Studies prove that increased exercise result in improved test scores and learning.
Date: February 13, 2011 8:41:08 AM MSTSubject: Eliminating P.E. requirement is short-sightedSource: Education News Colorado Opinion & CommentaryAuthor: Mark Sass
Sometimes we can’t see the forest for the trees. Take Aurora Public Schools for example. Based on recent data reported in EdNews, 55 percent of Aurora’s high school graduates need remediation when they enter college. In response to this the APS Board just voted to drop P.E. and health as required courses. The thinking is that the district needs to increase the math, science, and language requirements to get their graduates ready for college.
This is laudable on its face. Too long we have worked to get students eligible for college versus ready for college. But will increasing requirements actually do the trick?
Need to Know, a PBS show, just ran a piece on how a large, suburban school district in Illinois, Naperville High School, actually uses P.E. to improve the academic performance of students. P.E., for Naperville students, is a daily, graded requirement. And for a group of struggling students, who take a specifically designed P.E. course directly before English, they now read a half a year ahead of students in the class who opt out of the P.E. course. Students who take the P.E. class directly before their math class showed dramatic improvements on standardized math tests.

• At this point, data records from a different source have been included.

(* ===== verification/SymbolCodec.v ===== *)
(** * SymbolCodec: [src/SymbolCodec.c]

    The penta codec: short symbols packed in a 32-bit cipher, and the wire
    format of symbols.  The three global tables are the record [tables], which
    [dx_init_symbol_codec] fills in; the other operations read them.  The OUT
    values of [dx_codec_read_symbol] are the record [symbol_out], threaded
    beside the input context. *)

From S2P Require Import Prelude Arrays Algorithms Output Input Wire.
Local Open Scope Z_scope.
Local Open Scope c_scope.

Definition PENTA_LENGTH : Z := 128.

Record tables : Type := Tables {
  g_pentas : list Z;
  g_penta_lengths : list Z;
  g_penta_characters : list Z;
  g_wildcard_cipher : Z;
}.

(** [l[i]] and [l[i] = x] with an [int] index. *)
Definition at_index (l : list Z) (i : Z) : option Z :=
  if i <? 0 then None else l !! Z.to_nat i.
Definition set_index (l : list Z) (i x : Z) : option (list Z) :=
  if i <? 0 then None else write_at l (Z.to_nat i) x.

Definition dx_init_penta (c penta penta_length : Z) (t : tables) : option tables :=
  characters ← set_index (g_penta_characters t) penta c;
  pentas ← set_index (g_pentas t) c penta;
  lengths ← set_index (g_penta_lengths t) c penta_length;
  Some (Tables pentas lengths characters (g_wildcard_cipher t)).

(** Characters of the source. *)
Definition chr_slash : Z := 47.
Definition chr_dollar : Z := 36.

Definition dx_encode_penta (t : tables) (penta penta_length : Z) : option Z :=
  if penta_length <=? 30 then Some (i32 (i32 penta + 0x40000000))
  else
    let c := i32 (Z.shiftr (u64 penta) 30) in
    slash ← at_index (g_pentas t) chr_slash;
    dollar ← at_index (g_pentas t) chr_dollar;
    if c =? slash then Some (i32 (Z.land (i32 penta) 0x3FFFFFFF + 0x80000000))
    else if c =? dollar then Some (i32 (Z.land (i32 penta) 0x3FFFFFFF + 0xC0000000))
    else Some 0.

(** The number of bits of a penta, as a multiple of 5; a penta of at most 60
    bits needs at most 12 rounds. *)
Fixpoint penta_bits (fuel : nat) (penta plen : Z) : Z :=
  match fuel with
  | O => plen
  | S fuel' =>
      if Z.shiftr (u64 penta) plen =? 0 then plen else penta_bits fuel' penta (plen + 5)
  end.

(** The second loop of [dx_penta_to_string]; each round takes five bits or more. *)
Fixpoint penta_string_loop (fuel : nat) (t : tables) (penta penta_length : Z)
  (buffer : list Z) (length : Z) : option (list Z) :=
  match fuel with
  | O => Some buffer
  | S fuel' =>
      if 0 <? penta_length then
        let penta_length := penta_length - 5 in
        let code := Z.land (i32 (Z.shiftr (u64 penta) penta_length)) 0x1F in
        let '(penta_length, code) :=
          if (30 <=? code) && (0 <? penta_length)
          then (penta_length - 5, Z.land (i32 (Z.shiftr (u64 penta) (penta_length - 5))) 0x3FF)
          else (penta_length, code) in
        c ← at_index (g_penta_characters t) code;
        buffer ← set_index buffer length c;
        penta_string_loop fuel' t penta penta_length buffer (length + 1)
      else Some buffer
  end.

(** NULL when the allocation fails; undefined outside the tables. *)
Definition dx_penta_to_string {S} (calloc_ok : Z -> bool) (t : tables) (penta : Z)
  : M S (option (list Z)) :=
  let penta_length := penta_bits 13 penta 0 in
  match dx_create_string calloc_ok (Z.quot penta_length 5) with
  | None => ret None
  | Some buffer =>
      s <-- of_option (penta_string_loop 13 t penta penta_length buffer 0);; ret (Some s)
  end.

Definition dx_decode_cipher {S} (t : tables) (cipher : Z) : M S Z :=
  let k := Z.shiftr (u32 cipher) 30 in
  if k =? 0 then dx_set_error_code dx_ec_invalid_func_param_internal
  else if k =? 1 then ret (Z.land cipher 0x3FFFFFFF)
  else if k =? 2 then
    slash <-- of_option (at_index (g_pentas t) chr_slash);;
    ret (Z.shiftl slash 30 + Z.land cipher 0x3FFFFFFF)
  else if k =? 3 then
    dollar <-- of_option (at_index (g_pentas t) chr_dollar);;
    ret (Z.shiftl dollar 30 + Z.land cipher 0x3FFFFFFF)
  else dx_set_error_code dx_ec_internal_assert_violation.

(** The loop of [dx_encode_symbol_name]: the penta and its length, or [inl]
    for the early return of 0.  A shift count of 64 is undefined in C; the
    processor takes it modulo 64, and the length is then too long anyway. *)
Fixpoint encode_symbol_loop (t : tables) (symbol : list Z) (penta penta_length : Z)
  : option (unit + Z * Z) :=
  match symbol with
  | [] => Some (inr (penta, penta_length))
  | c :: symbol' =>
      if 128 <=? c then Some (inl ())
      else
        l ← at_index (g_penta_lengths t) c;
        p ← at_index (g_pentas t) c;
        encode_symbol_loop t symbol' (i64 (i64 (Z.shiftl penta (l mod 64)) + p)) (penta_length + l)
  end.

What’s my point? Educators continue to respond to challenges in education without looking at what happens in the classroom. Instead of doing a better job with the instruction that happens in the classroom we add more time in the classroom. It’s about effectiveness and as the video shows, we can be more effective with what we have without sacrificing important aspects of a student’s well-being–their physical and academic well-being.